Overall, despite all the challenges faced, the trial conducted in Koblenz and the judgements it handed down were of high quality, clean and fair. So many of my Syrian colleagues said they appreciated the fairness of the procedure. The trial appeared to give them hope that punishing those guilty of inflicting immense pain on their people may still be possible.
It has been said on our podcast and elsewhere that this trial was a small but significant step in the right direction. It is my conviction that it was much more than that.
The Koblenz court with its five judges patiently managed 20 months of meticulous presentation and discussion of evidence on every single element of the allegations. It respected the rights of the defendants and gave them sufficient space and time to make their case. And most importantly, it allowed victims to meaningfully participate in the trial.

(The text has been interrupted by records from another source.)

(** * estereo.py: WAVE container codec and joint-stereo transcoding

    A shallow embedding of [src/estereo.py].  A file is the list of its
    bytes; Python integers are [Z]; the two dictionaries [header] and
    [data] are records with the keys the code uses; exceptions are an
    explicit error type.  [struct.pack], [struct.unpack] and
    [struct.iter_unpack] are modelled for the six format codes the program
    uses, always in standard little-endian mode (every format string of
    the program starts with [<]). *)

From Stdlib Require Import ZArith List Bool Lia.
From Stdlib Require Import Strings.Byte.
Import ListNotations.

Local Open Scope Z_scope.

(** ** Exceptions *)

(** The [ValueError]s the program raises itself, by the message it builds,
    plus the one Python raises for an extended-slice assignment whose two
    sides differ in length. *)
Inductive reason : Type :=
  | NotWave          (* "... is not a WAVE file" *)
  | BadBitsPerSample (* "Bits per sample must be 8, 16 or 32 ..." *)
  | NotStereo        (* "... is not an estereo file" *)
  | NotMono          (* "... is not a mono file" *)
  | Not32Bit         (* "... is not a 32-bit file" *)
  | BadChannel       (* "Channel must be a number between 0 and 3 ..." *)
  | SliceSize.       (* "attempt to assign sequence of size .. to extended slice of size .." *)

Inductive exn : Type :=
  | ValueError (why : reason)
  | StructError      (* struct.error *)
  | OverflowError.   (* int.to_bytes: int too big to convert *)

Definition result (A : Type) : Type := (exn + A)%type.

Definition ret {A} (a : A) : result A := inr a.
Definition raise {A} (e : exn) : result A := inl e.
Definition bind {A B} (r : result A) (k : A -> result B) : result B :=
  match r with
  | inl e => inl e
  | inr a => k a
  end.

Notation "x <- r ;; k" := (bind r (fun x => k))
  (at level 61, r at next level, right associativity).

(** ** Bytes and little-endian integers *)

Definition Z_of_byte (b : byte) : Z := Z.of_N (Byte.to_N b).

Definition byte_of_Z (z : Z) : byte :=
  match Byte.of_N (Z.to_N (z mod 256)) with
  | Some b => b
  | None => x00
  end.

(** [n.to_bytes(w, "little")] on the low [8*w] bits of [n]. *)
Fixpoint to_le (w : nat) (n : Z) : list byte :=
  match w with
  | O => []
  | S w' => byte_of_Z n :: to_le w' (n / 256)
  end.

(** [int.from_bytes(bs, "little")], unsigned. *)
Fixpoint from_le (bs : list byte) : Z :=
  match bs with
  | [] => 0
  | b :: bs' => Z_of_byte b + 256 * from_le bs'
  end.

(** Reinterpretation of an unsigned [bits]-bit value as two's complement. *)
Definition to_signed (bits : Z) (u : Z) : Z :=
  if u <? 2 ^ (bits - 1) then u else u - 2 ^ bits.

Definition in_signed (bits : Z) (n : Z) : Prop :=
  - 2 ^ (bits - 1) <= n < 2 ^ (bits - 1).

Definition in_signedb (bits : Z) (n : Z) : bool :=
  (- 2 ^ (bits - 1) <=? n) && (n <? 2 ^ (bits - 1)).

Definition in_unsignedb (bits : Z) (n : Z) : bool :=
  (0 <=? n) && (n <? 2 ^ bits).

(** [int.to_bytes(n, length=2, byteorder="little", signed=True)]. *)
Definition int_to_bytes_signed (n : Z) (len : nat) : result (list byte) :=
  if in_signedb (8 * Z.of_nat len) n
  then ret (to_le len (n mod 2 ^ (8 * Z.of_nat len)))
  else raise OverflowError.

(** [int.to_bytes(n, 2, "little")] (unsigned: a negative [n] overflows too). *)
Definition int_to_bytes (n : Z) (len : nat) : result (list byte) :=
  if in_unsignedb (8 * Z.of_nat len) n
  then ret (to_le len n)
  else raise OverflowError.

(** [int.from_bytes(bs, byteorder="little", signed=True)]. *)
Definition int_from_bytes_signed (bs : list byte) : Z :=
  match bs with
  | [] => 0
  | _ => to_signed (8 * Z.of_nat (length bs)) (from_le bs)
  end.

Definition bytes_eqb (a b : list byte) : bool :=
  if list_eq_dec Byte.byte_eq_dec a b then true else false.

(** ** The [struct] module, standard little-endian mode *)

Module st.

(** Format codes: [4s], [I], [H], [b], [h], [i]. *)
Inductive code : Type := c_4s | c_I | c_H | c_b | c_h | c_i.

Inductive value : Type :=
  | Bytes (bs : list byte)
  | Int (n : Z).

Definition size (c : code) : nat :=
  match c with
  | c_4s => 4 | c_I => 4 | c_H => 2 | c_b => 1 | c_h => 2 | c_i => 4
  end%nat.

Definition calcsize (format : list code) : nat :=
  list_sum (map size format).

Definition pack_unsigned (w : nat) (n : Z) : result (list byte) :=
  if in_unsignedb (8 * Z.of_nat w) n then ret (to_le w n)
  else raise StructError.

Definition pack_signed (w : nat) (n : Z) : result (list byte) :=
  if in_signedb (8 * Z.of_nat w) n
  then ret (to_le w (n mod 2 ^ (8 * Z.of_nat w)))
  else raise StructError.

(** One field.  [4s] truncates a longer bytes object and pads a shorter
    one with null bytes; an argument of the wrong type is a
    [struct.error]. *)
Definition pack1 (c : code) (v : value) : result (list byte) :=
  match c, v with
  | c_4s, Bytes bs => ret (firstn 4 (bs ++ repeat x00 4))
  | c_I, Int n => pack_unsigned 4 n
  | c_H, Int n => pack_unsigned 2 n
  | c_b, Int n => pack_signed 1 n
  | c_h, Int n => pack_signed 2 n
  | c_i, Int n => pack_signed 4 n
  | _, _ => raise StructError
  end.

(** [struct.pack(format, *values)]: as many values as codes. *)
Fixpoint pack (format : list code) (values : list value)
  : result (list byte) :=
  match format, values with
  | [], [] => ret []
  | c :: format', v :: values' =>
      b <- pack1 c v ;;
      bs <- pack format' values' ;;
      ret (b ++ bs)
  | _, _ => raise StructError
  end.

Definition unpack1 (c : code) (bs : list byte) : value :=
  match c with
  | c_4s => Bytes bs
  | c_I | c_H => Int (from_le bs)
  | c_b | c_h | c_i => Int (to_signed (8 * Z.of_nat (size c)) (from_le bs))
  end.

Fixpoint unpack_fields (format : list code) (bs : list byte) : list value :=
  match format with
  | [] => []
  | c :: format' =>
      unpack1 c (firstn (size c) bs)
        :: unpack_fields format' (skipn (size c) bs)
  end.

(** [struct.unpack(format, buffer)]: the buffer must have exactly the
    size of the format. *)
Definition unpack (format : list code) (buffer : list byte)
  : result (list value) :=
  if Nat.eqb (length buffer) (calcsize format)
  then ret (unpack_fields format buffer)
  else raise StructError.

Fixpoint chunks (n : nat) (format : list code) (bs : list byte)
  : list (list value) :=
  match n with
  | O => []
  | S n' =>
      unpack_fields format (firstn (calcsize format) bs)
        :: chunks n' format (skipn (calcsize format) bs)
  end.

(** [struct.iter_unpack(format, buffer)]: the buffer's size must be a
    multiple of the (non-zero) size of the format; the check is made
    when the iterator is created. *)
Definition iter_unpack (format : list code) (buffer : list byte)
  : result (list (list value)) :=
  if Nat.eqb (calcsize format) 0 then raise StructError
  else if Nat.eqb (Nat.modulo (length buffer) (calcsize format)) 0
  then ret (chunks (Nat.div (length buffer) (calcsize format)) format buffer)
  else raise StructError.

End st.

Import st.

(** ** The two dictionaries *)

Record Header : Type := mkHeader {
  ChunkID : list byte;
  ChunkSize : Z;
  Format : list byte;
  SubChunk1ID : list byte;
  SubChunk1Size : Z;
  AudioFormat : Z;
  NumChannels : Z;
  SampleRate : Z;
  ByteRate : Z;
  BlockAlign : Z;
  BitsPerSample : Z
}.

Record Data : Type := mkData {
  SubChunk2ID : list byte;
  SubChunk2Size : Z;
  data : list Z
}.

(** [header["NumChannels"] = v] and the like. *)
Definition set_NumChannels (v : Z) (h : Header) : Header :=
  mkHeader (ChunkID h) (ChunkSize h) (Format h) (SubChunk1ID h)
    (SubChunk1Size h) (AudioFormat h) v (SampleRate h) (ByteRate h)
    (BlockAlign h) (BitsPerSample h).

Definition set_ByteRate (v : Z) (h : Header) : Header :=
  mkHeader (ChunkID h) (ChunkSize h) (Format h) (SubChunk1ID h)
    (SubChunk1Size h) (AudioFormat h) (NumChannels h) (SampleRate h) v
    (BlockAlign h) (BitsPerSample h).

Definition set_BlockAlign (v : Z) (h : Header) : Header :=
  mkHeader (ChunkID h) (ChunkSize h) (Format h) (SubChunk1ID h)
    (SubChunk1Size h) (AudioFormat h) (NumChannels h) (SampleRate h)
    (ByteRate h) v (BitsPerSample h).

Definition set_BitsPerSample (v : Z) (h : Header) : Header :=
  mkHeader (ChunkID h) (ChunkSize h) (Format h) (SubChunk1ID h)
    (SubChunk1Size h) (AudioFormat h) (NumChannels h) (SampleRate h)
    (ByteRate h) (BlockAlign h) v.

(** The bytes literals of the program. *)
Definition WAVE : list byte := [x57; x41; x56; x45].    (* b"WAVE" *)
Definition data_id : list byte := [x64; x61; x74; x61]. (* b"data" *)

(** ** File objects *)

(** [f.seek(position)] followed by [f.read(n)]: at most [n] bytes, fewer
    at the end of the file. *)
Definition f_read (content : list byte) (position n : nat) : list byte :=
  firstn n (skipn position content).

(** [f.seek(position)] followed by [f.read()]: the rest of the file. *)
Definition f_read_all (content : list byte) (position : nat) : list byte :=
  skipn position content.

(** What a call that writes a file leaves behind: the bytes of the output
    file if it was opened ([None] when the call raised before [open]),
    and the exception that ended the call, if any.  A file opened for
    writing keeps what was written before an exception. *)
Record outcome : Type := mkOutcome {
  written : option (list byte);
  raised : option exn
}.

(** ** read_wave and write_wave *)

Definition riff_format : list code := [c_4s; c_I; c_4s].
Definition fmt_format : list code :=
  [c_4s; c_I; c_H; c_H; c_I; c_I; c_H; c_H].
Definition data_format : list code := [c_4s; c_I].

(** The [if]/[elif] chain on [header["BitsPerSample"]], shared by the
    reader and the writer. *)
Definition sample_code (bits : Z) : result code :=
  if bits =? 8 then ret c_b
  else if bits =? 16 then ret c_h
  else if bits =? 32 then ret c_i
  else raise (ValueError BadBitsPerSample).

(** [int(sample[0])] for each tuple of the iterator. *)
Fixpoint first_ints (tuples : list (list value)) : result (list Z) :=
  match tuples with
  | [] => ret []
  | (Int n :: _) :: rest => ns <- first_ints rest ;; ret (n :: ns)
  | _ => raise StructError
  end.

Definition read_wave (content : list byte) : result (Header * Data) :=
  (* RIFF chunk descriptor *)
  let format := riff_format in
  let buffer := f_read content 0 (calcsize format) in
  fields <- unpack format buffer ;;
  match fields with
  | [Bytes chunk_id; Int chunk_size; Bytes wave] =>
    let position := calcsize format in
    if negb (bytes_eqb wave WAVE) then raise (ValueError NotWave) else
    (* fmt subchunk *)
    let format := fmt_format in
    let buffer := f_read content position (calcsize format) in
    fields <- unpack format buffer ;;
    match fields with
    | [Bytes sc1_id; Int sc1_size; Int audio_format; Int num_channels;
       Int sample_rate; Int byte_rate; Int block_align; Int bits] =>
      let position := (position + calcsize format)%nat in
      (* data subchunk *)
      let format := data_format in
      let buffer := f_read content position (calcsize format) in
      fields <- unpack format buffer ;;
      match fields with
      | [Bytes sc2_id; Int sc2_size] =>
        let position := (position + calcsize format)%nat in
        (* data *)
        c <- sample_code bits ;;
        let buffer := f_read_all content position in
        tuples <- iter_unpack [c] buffer ;;
        samples <- first_ints tuples ;;
        ret (mkHeader chunk_id chunk_size wave sc1_id sc1_size audio_format
               num_channels sample_rate byte_rate block_align bits,
             mkData sc2_id sc2_size samples)
      | _ => raise StructError
      end
    | _ => raise StructError
    end
  | _ => raise StructError
  end.

(** The body of the [with open(filename, "wb") as f:] block: the bytes
    written so far are threaded through, and kept when a pack raises. *)
Definition write_body (header : Header) (data_ : Data)
  : list byte * option exn :=
  let f := [] in
  (* RIFF chunk descriptor *)
  match pack riff_format
          [Bytes (ChunkID header); Int (ChunkSize header);
           Bytes (Format header)] with
  | inl e => (f, Some e)
  | inr buffer =>
    let f := f ++ buffer in
    (* fmt subchunk *)
    match pack fmt_format
            [Bytes (SubChunk1ID header); Int (SubChunk1Size header);
             Int (AudioFormat header); Int (NumChannels header);
             Int (SampleRate header); Int (ByteRate header);
             Int (BlockAlign header); Int (BitsPerSample header)] with
    | inl e => (f, Some e)
    | inr buffer =>
      let f := f ++ buffer in
      (* data subchunk *)
      match pack data_format
              [Bytes (SubChunk2ID data_); Int (SubChunk2Size data_)] with
      | inl e => (f, Some e)
      | inr buffer =>
        let f := f ++ buffer in
        (* data *)
        match sample_code (BitsPerSample header) with
        | inl e => (f, Some e)
        | inr c =>
          let format := repeat c (length (data data_)) in
          match pack format (map Int (data data_)) with
          | inl e => (f, Some e)
          | inr buffer => (f ++ buffer, None)
          end
        end
      end
    end
  end.

Definition write_wave (header : Header) (data_ : Data) : outcome :=
  if negb (bytes_eqb (Format header) WAVE)
  then mkOutcome None (Some (ValueError NotWave))
  else let '(f, e) := write_body header data_ in mkOutcome (Some f) e.

(** A call that raised before reaching [write_wave] wrote nothing. *)
Definition then_write (r : result (Header * Data)) : outcome :=
  match r with
  | inl e => mkOutcome None (Some e)
  | inr (header, data_) => write_wave header data_
  end.

(** ** Python list operations the transcoders use *)

(** [l[::2]]; [l[1::2]] is [slice2 (tl l)]. *)
Fixpoint slice2 {A} (l : list A) : list A :=
  match l with
  | [] => []
  | [x] => [x]
  | x :: _ :: rest => x :: slice2 rest
  end.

In the end, this gruelling exercise of justice produced the first judgement by a criminal court in the matter of the brutal repression of Syria’s revolution by Bashar al-Assad’s regime. The court found both defendants guilty of participating in crimes against humanity orchestrated and executed by the al-Assad regime.
Nothing can take this achievement away.
And this is an achievement of which everyone involved in the Koblenz trial can be proud – first and foremost, survivors and members of Syrian civil society who worked tirelessly on this case and on many others.
We do not say this often as Germans, but in this instance, I am proud of my mother country. The German justice system with its police, prosecutors, lawyers and judges deserves praise and respect for this achievement. What is more and often forgotten is the political will that made the investigations and eventual trial possible in the first place. There are no trials without adequate political support.
These judgements sent a strong political message, and this message will be supported by many other trials and judgements in the coming months and years. There are many similar trials already under way in several different jurisdictions that my team and I are covering in our new podcast, The Syria Trials.
These trials will produce a large number of strong court decisions that prove beyond any doubt the immense guilt of the Syrian regime. This dossier of court decisions will be brought to the table and be part of any political discussion and negotiation regarding the future of Syria’s regime.
The war in Syria is over, some say. Al-Assad has survived and is returning to the world stage, they say. There indeed are some signs that the Syrian dictator is no longer the pariah he once was and is slowly making his return to the international arena. After spending years working on the brutal, senseless crimes committed by his regime against the Syrian people, it is deeply painful to see him start being treated as Syria’s legitimate leader once again.
But the fortunes of war criminals can change surprisingly quickly – just look at Slobodan Milošević, Ratko Mladić or Radovan Karadžić, who were treated as legitimate politicians and allowed to participate in negotiations for years, even after the Srebrenica massacre, but were eventually made to stand trial and were punished for their crimes.
Even if he is allowed to return to the international arena, the time will also come for al-Assad to face justice. Not today, not tomorrow, but eventually. When exactly? Nobody knows. Where? In Damascus, inshallah.
The views expressed in this article are the author’s own and do not necessarily reflect Al Jazeera’s editorial stance.